Profonda è l’amicizia fraterna che lega Igor Roma ad Ad de Roij, co-fondatore del “Festival Franz Liszt” di Amsterdam, al quale deve la realizzazione dei suoi CD ed anche innumerevoli ingaggi concertistici nei Paesi Bassi.Oltre a svolgere prevalentemente la sua attività concertistica in Olanda, egli ha suonato anche in Spagna, Francia, Belgio, Norvegia, Svezia, Danimarca, Irlanda, Estonia, Lettonia, Malta, Sud-Africa, Cina, Stati Uniti d’America, Repubblica ceca, Ungheria, Slovenia e naturalmente in Italia.Si è esibito con eminenti direttori d’orchestra come Stanislaw Skrowacewsky, Reinbert de Leeuw, Roberto Benzi, Ton Koopman, Philippe Herreweghe, Claus Peter Flor, Jaap van Zweden, Josep Pons, Zoltán Kocsis e ha collaborato con prestigiose orchestre internazionali quali la Filarmonica di Rotterdam, la Filarmonica Olandese e le Orchestre Filarmonica, Sinfonica e Da Camera della Radio Olandese, la Amsterdam Sinfonietta, la Filarmonica di Arnhem, la Franz Liszt Chamber Orchestra, l’Orchestra Sinfonica di Bilbao, l’Orchestra Nazionale di Madrid, l’Orchestra Sinfonica di Stavanger, l’Orchestra Sinfonica Nazionale Irlandese, l’Orchestra Filarmonica Nazionale Ungherese, la Sinfonica “Giuseppe Verdi” di Milano, la New World Symphony Orchestra di Miami Beach e l’Orchestra Filarmonica di Hong Kong.Il suo repertorio spazia da Bach a Messiaen e comprende anche autori meno eseguiti come De Falla, Szymanowsky e Kurtag.Molto importante e continuativa è la sua attività cameristica. Ha collaborato con il Brodsky Quartet, il Daniel Kwartet e il Quatuor Danel. Ha suonato in trio con il violinista Giovanni Battista Fabris e la violoncellista Quirine Viersen, e - sempre in trio - con l’oboista Bart Schneeman e il fagottista Andrea Bressan.

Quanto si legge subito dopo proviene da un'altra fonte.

(** C35: A request file is read back exactly, however the operating system cuts it:
    all records in order, whatever bytes they hold, and then the end. *)
Theorem binary_roundtrip (ps : list bytes) (chunks : list bytes) :
  Forall (λ p, zlen p < 2 ^ 63) ps → concat chunks = WriteAll ps →
  (read_all (S (length ps)) (NewReader ((λ c, (c, false)) <$> chunks))).1 = Ret ps.
Proof.
  intros Hl Hc. destruct (read_all_run ps (S (length ps)) (NewReader ((λ c, (c, false)) <$> chunks))) as [r' ->];
    [|lia|done| |done].
  - unfold plain. cbn. apply Forall_fmap. by apply Forall_true.
  - unfold stream_of. cbn. by rewrite <-list_fmap_compose, list_fmap_id.
Qed.

Theorem binary_roundtrip_witness :
  let chunks := [[50]; [10; 65]; []; [10; 10; 48; 10; 10; 51; 10]; [10; 10; 49; 10]] in
  concat chunks = WriteAll [[65; 10]; []; [10; 10; 49]] ∧
  (read_all 4 (NewReader ((λ c, (c, false)) <$> chunks))).1 = Ret [[65; 10]; []; [10; 10; 49]].
Proof.
  split; [reflexivity|]. apply (binary_roundtrip [[65; 10]; []; [10; 10; 49]]).
  - repeat (apply Forall_cons; split; [reflexivity|]). apply Forall_nil_2.
  - reflexivity.
Defined.

Lemma fill_loop_short fuel size acc u : (2 <= fuel)%nat → zlen acc + zlen u < size →
  ∃ r', fill_loop fuel size acc (mkReader u []) = (Fail EOF, r').
Proof.
  assert (∀ fuel acc, (1 <= fuel)%nat → zlen acc < size → fill_loop fuel size acc (mkReader [] []) = (Fail EOF, mkReader [] [])) as H.
  { intros [|f] a Hf Ha; [lia|]. cbn [fill_loop]. by rewrite (proj2 (Z.ltb_lt _ _)). }
  intros Hf Hs. pose proof (zlen_nonneg u). destruct (decide (u = [])) as [->|Hu].
  - exists (mkReader [] []). apply H; [lia|]. change (zlen []) with 0 in Hs. lia.
  - destruct fuel as [|fuel]; [lia|]. cbn [fill_loop]. rewrite (proj2 (Z.ltb_lt _ _)) by lia.
    run_step. cbn [unprocessed]. rewrite decide_False by done. run_step. run_step. cbn [unprocessed]. run_step.
    cbn [unprocessed src]. rewrite Z.min_r by lia. replace (Z.to_nat (zlen u)) with (length u) by (unfold zlen; lia).
    rewrite drop_all, firstn_all. exists (mkReader [] []). apply H; [lia|]. rewrite zlen_app. lia.
Qed.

Nel 2002 in duo pianistico con Enrico Pace si è esibito al Lincoln Center di New York e - sempre con Pace e i percussionisti Gianluca Carollo e Alessandro Zucchi - ha dato concerti in vari centri sia italiani che olandesi, come nel Concertgebouw di Amsterdam alla presenza della regina Beatrice d’Olanda, ottenendo in ogni occasione un grandissimo successo di pubblico e di critica.Il primo CD di Igor Roma, con musiche di Alkan, Liszt e Prokofiev, arriva nel 2001. Il CD sarà pubblicato dalla casa discografica “Challenge Records” nel 2006 con il titolo “Romantic pieces for piano”.Nel 2009 pubblica un secondo CD titolandolo “Encores”, in cui presenta un’antologia di brani pianistici originali ed altri rielaborati dall’esecutore stesso.Roma è spesso presente nelle giurie di concorsi musicali nazionali ed internazionali, come ad esempio nell’ottava edizione del Premio “Franz Liszt” di Utrecht nel 2008 e poi anche per le preselezioni dello stesso concorso nelle successive edizioni.Affianca all’attività artistica anche un importante impegno didattico che svolge presso conservatori ed importanti istituzioni musicali dove tiene masterclass di pianoforte e musica da camera.Igor Roma è docente principale di pianoforte al Conservatorio “A. Buzzolla” di Adria, all’Accademia Pianistica Internazionale “Incontri col Maestro” di Imola e al Conservatorio “Zuyd” di Maastricht. È anche docente ospite al Conservatorio “Prins Claus" di Groningen.